Problem description — Your answer must repeat the full listing, line for line.

----------------------------------------

(** The remaining handlers: catalog, orders, delegation, webhooks, operations. *)
Definition other_endpoint (e : Endpoint) (param : option string) (r : HttpRequest)
    (auth : AuthContext) : Handler :=
  match e with
  | EUcpListPaymentHandlers => run RHandlers (ucp_list_payment_handlers auth)
  | EUcpGetPaymentHandler => path param (fun id => run RHandler (ucp_get_payment_handler auth id))
  | EUcpCatalogSearch => body (json_search r) (fun q => run RProducts (ucp_catalog_search self auth q))
  | EUcpCatalogLookup => body (json_ids r) (fun ids => run RProducts (ucp_catalog_lookup self auth ids))
  | EUcpCatalogProduct => body (json_id r) (fun id => run RProduct (ucp_catalog_product self auth id))
  | EUcpGetOrder => path param (fun id => run RUcpOrder (ucp_get_order env to_rfc3339 auth id))
  | EAcpDelegatePayment => body (json_acp_delegate r) (fun req =>
      run RDelegated (acp_delegate_payment value_to_string self auth
        (get_header (rq_headers r) "api-version") (get_header (rq_headers r) "idempotency-key") req))
  | EListOrders => run ROrders (list_orders_route env to_rfc3339 auth)
  | EGetOrder => path param (fun id => run ROrder (get_order_route env to_rfc3339 auth id))
  | ELookupCatalogItem => path param (fun id => run RItem (http_lookup_catalog_item self auth id))
  | ERegisterWebhook => body (json_webhook r) (fun req =>
      run RWebhook (register_webhook_route env auth req))
  | EListWebhooks => run RWebhooks (list_webhooks_route auth)
  | EUnregisterWebhook => path param (fun id => run RRemoved (http_unregister_webhook auth id))
  | EAcceptIncomingEvent => body (json_message_id r) (fun id =>
      run RAccepted (http_accept_incoming_event auth id))
  | EProcessOutbox => body (json_max_attempts r) (fun n =>
      run (fun _ => RValue (VObject [("processed", VBool true)])) (http_process_outbox self auth n))
  | EListDeadLetter => run RDeadLetters (list_dead_letter_route auth)
  | EReplayDeadLetter => body (json_message_id r) (fun id =>
      run RReplayed (http_replay_dead_letter auth id))
  | ERunReconciliation => body (json_transaction_ids r) (fun ids =>
      run (RReport ∘ map mismatch_dto) (http_run_reconciliation self auth ids))
  | _ => say (Rejection 404)
  end.

Definition first_of (hs : list (option Handler)) (last : Handler) : Handler :=
  fold_right (fun h rest => match h with Some h => h | None => rest end) last hs.

Definition v1_handler (e : Endpoint) (param : option string) (r : HttpRequest)
    (auth : AuthContext) : Handler :=
  first_of [cart_endpoint e param r auth; money_endpoint e param r auth;
            agent_endpoint e param r auth]
    (other_endpoint e param r auth).

(** [metrics] and [openapi]: a text, or a text about the failure. *)
Definition text_page (text : result string string) (failure : string -> string) : Answer :=
  match text with
  | Ok text => Document 200 (PText text)
  | Err error => Document 500 (PText (failure error))
  end.

Definition public_page (p : PublicEndpoint) (r : HttpRequest) : Answer :=
  match p with
  | WellKnownUcpPage =>
      match query_ucp_version (rq_query r) with
      | Ok version => Document 200 (PUcp (snd (well_known_ucp state version)))
      | Err status => Rejection status
      end
  | WellKnownAcpPage => Document 200 (PAcp (snd (well_known_acp state)))
  | AgentCardPage =>
      Document 200 (PCard (snd (agent_card crate_version cart_text checkout_text order_text
                                  identity_text state)))
  | LivePage => Document (fst live) (PStatus (snd live))
  | ReadyPage => Document (fst (ready state)) (PStatus (snd (ready state)))
  | MetricsPage => text_page metrics_text (fun e => "metrics render failed: " +:+ e)
  | OpenApiPage => text_page openapi_text openapi_failure
  end.

(** ** From a request to its answer *)

(** A [get] handler also takes [HEAD]. *)
Definition takes (method registered : string) : bool :=
  String.eqb method registered || (String.eqb method "HEAD" && String.eqb registered "GET").

Definition row_for (pattern method : string) : option Route :=
  snd <$> find_first (fun row => String.eqb (fst (fst row)) pattern
                                 && takes method (snd (fst row))) router.

Definition routed (r : HttpRequest) : result (Route * option string) Z :=
  match find_route (map (fun row => fst (fst row)) router) (rq_path r) with
  | None => Err 404%Z
  | Some (pattern, param) =>
      match row_for pattern (rq_method r) with
      | None => Err 405%Z
      | Some route => Ok (route, param)
      end
  end.

(** The caller of a request, as [AuthContextExtractor] finds it. *)
Definition caller (r : HttpRequest) : result AuthContext ApiError :=
  authenticate state (get_header (rq_headers r) "authorization").

Definition serve (r : HttpRequest) : Handler :=
  match routed r with
  | Err status => say (Rejection status)
  | Ok (Public p, _) => say (public_page p r)
  | Ok (V1 e, param) =>
      match caller r with
      | Err refusal => say (Refused refusal)
      | Ok auth => v1_handler e param r auth
      end
  end.

(** [request_id_middleware]: the id of the caller, or a fresh one, goes back with the answer. *)
Definition request_id (r : HttpRequest) (fresh : string) : string :=
  unwrap_or (get_header (rq_headers r) "x-request-id") fresh.

Definition with_request_id (id : string) (p : HttpResponse) : HttpResponse :=
  match header_value id with
  | Some v => MkResponse (rp_status p) (header_insert "x-request-id" v (rp_headers p)) (rp_body p)
  | None => p
  end.

(** The router behind the signature gate, and the signature of the answer in front of it:
    [IntoResponse] of an answer and of a refusal of the gate are arguments. *)
Definition gated (r : HttpRequest) (now : Z) : World B -> (Answer + Z * string * string) * World B :=
  fun w =>
  match verify_request_signature (st_inbound_keys state) r now with
  | Rejected status text code => (inr (status, text, code), w)
  | Passed _ => let '(a, w) := serve r w in (inl a, w)
  end.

----------------------------------------

Exercise solution —
(** The remaining handlers: catalog, orders, delegation, webhooks, operations. *)
Definition other_endpoint (e : Endpoint) (param : option string) (r : HttpRequest)
    (auth : AuthContext) : Handler :=
  match e with
  | EUcpListPaymentHandlers => run RHandlers (ucp_list_payment_handlers auth)
  | EUcpGetPaymentHandler => path param (fun id => run RHandler (ucp_get_payment_handler auth id))
  | EUcpCatalogSearch => body (json_search r) (fun q => run RProducts (ucp_catalog_search self auth q))
  | EUcpCatalogLookup => body (json_ids r) (fun ids => run RProducts (ucp_catalog_lookup self auth ids))
  | EUcpCatalogProduct => body (json_id r) (fun id => run RProduct (ucp_catalog_product self auth id))
  | EUcpGetOrder => path param (fun id => run RUcpOrder (ucp_get_order env to_rfc3339 auth id))
  | EAcpDelegatePayment => body (json_acp_delegate r) (fun req =>
      run RDelegated (acp_delegate_payment value_to_string self auth
        (get_header (rq_headers r) "api-version") (get_header (rq_headers r) "idempotency-key") req))
  | EListOrders => run ROrders (list_orders_route env to_rfc3339 auth)
  | EGetOrder => path param (fun id => run ROrder (get_order_route env to_rfc3339 auth id))
  | ELookupCatalogItem => path param (fun id => run RItem (http_lookup_catalog_item self auth id))
  | ERegisterWebhook => body (json_webhook r) (fun req =>
      run RWebhook (register_webhook_route env auth req))
  | EListWebhooks => run RWebhooks (list_webhooks_route auth)
  | EUnregisterWebhook => path param (fun id => run RRemoved (http_unregister_webhook auth id))
  | EAcceptIncomingEvent => body (json_message_id r) (fun id =>
      run RAccepted (http_accept_incoming_event auth id))
  | EProcessOutbox => body (json_max_attempts r) (fun n =>
      run (fun _ => RValue (VObject [("processed", VBool true)])) (http_process_outbox self auth n))
  | EListDeadLetter => run RDeadLetters (list_dead_letter_route auth)
  | EReplayDeadLetter => body (json_message_id r) (fun id =>
      run RReplayed (http_replay_dead_letter auth id))
  | ERunReconciliation => body (json_transaction_ids r) (fun ids =>
      run (RReport ∘ map mismatch_dto) (http_run_reconciliation self auth ids))
  | _ => say (Rejection 404)
  end.

Definition first_of (hs : list (option Handler)) (last : Handler) : Handler :=
  fold_right (fun h rest => match h with Some h => h | None => rest end) last hs.

Definition v1_handler (e : Endpoint) (param : option string) (r : HttpRequest)
    (auth : AuthContext) : Handler :=
  first_of [cart_endpoint e param r auth; money_endpoint e param r auth;
            agent_endpoint e param r auth]
    (other_endpoint e param r auth).

(** [metrics] and [openapi]: a text, or a text about the failure. *)
Definition text_page (text : result string string) (failure : string -> string) : Answer :=
  match text with
  | Ok text => Document 200 (PText text)
  | Err error => Document 500 (PText (failure error))
  end.

Definition public_page (p : PublicEndpoint) (r : HttpRequest) : Answer :=
  match p with
  | WellKnownUcpPage =>
      match query_ucp_version (rq_query r) with
      | Ok version => Document 200 (PUcp (snd (well_known_ucp state version)))
      | Err status => Rejection status
      end
  | WellKnownAcpPage => Document 200 (PAcp (snd (well_known_acp state)))
  | AgentCardPage =>
      Document 200 (PCard (snd (agent_card crate_version cart_text checkout_text order_text
                                  identity_text state)))
  | LivePage => Document (fst live) (PStatus (snd live))
  | ReadyPage => Document (fst (ready state)) (PStatus (snd (ready state)))
  | MetricsPage => text_page metrics_text (fun e => "metrics render failed: " +:+ e)
  | OpenApiPage => text_page openapi_text openapi_failure
  end.

(** ** From a request to its answer *)

(** A [get] handler also takes [HEAD]. *)
Definition takes (method registered : string) : bool :=
  String.eqb method registered || (String.eqb method "HEAD" && String.eqb registered "GET").

Definition row_for (pattern method : string) : option Route :=
  snd <$> find_first (fun row => String.eqb (fst (fst row)) pattern
                                 && takes method (snd (fst row))) router.

Definition routed (r : HttpRequest) : result (Route * option string) Z :=
  match find_route (map (fun row => fst (fst row)) router) (rq_path r) with
  | None => Err 404%Z
  | Some (pattern, param) =>
      match row_for pattern (rq_method r) with
      | None => Err 405%Z
      | Some route => Ok (route, param)
      end
  end.

(** The caller of a request, as [AuthContextExtractor] finds it. *)
Definition caller (r : HttpRequest) : result AuthContext ApiError :=
  authenticate state (get_header (rq_headers r) "authorization").

Definition serve (r : HttpRequest) : Handler :=
  match routed r with
  | Err status => say (Rejection status)
  | Ok (Public p, _) => say (public_page p r)
  | Ok (V1 e, param) =>
      match caller r with
      | Err refusal => say (Refused refusal)
      | Ok auth => v1_handler e param r auth
      end
  end.

(** [request_id_middleware]: the id of the caller, or a fresh one, goes back with the answer. *)
Definition request_id (r : HttpRequest) (fresh : string) : string :=
  unwrap_or (get_header (rq_headers r) "x-request-id") fresh.

Definition with_request_id (id : string) (p : HttpResponse) : HttpResponse :=
  match header_value id with
  | Some v => MkResponse (rp_status p) (header_insert "x-request-id" v (rp_headers p)) (rp_body p)
  | None => p
  end.

(** The router behind the signature gate, and the signature of the answer in front of it:
    [IntoResponse] of an answer and of a refusal of the gate are arguments. *)
Definition gated (r : HttpRequest) (now : Z) : World B -> (Answer + Z * string * string) * World B :=
  fun w =>
  match verify_request_signature (st_inbound_keys state) r now with
  | Rejected status text code => (inr (status, text, code), w)
  | Passed _ => let '(a, w) := serve r w in (inl a, w)
  end.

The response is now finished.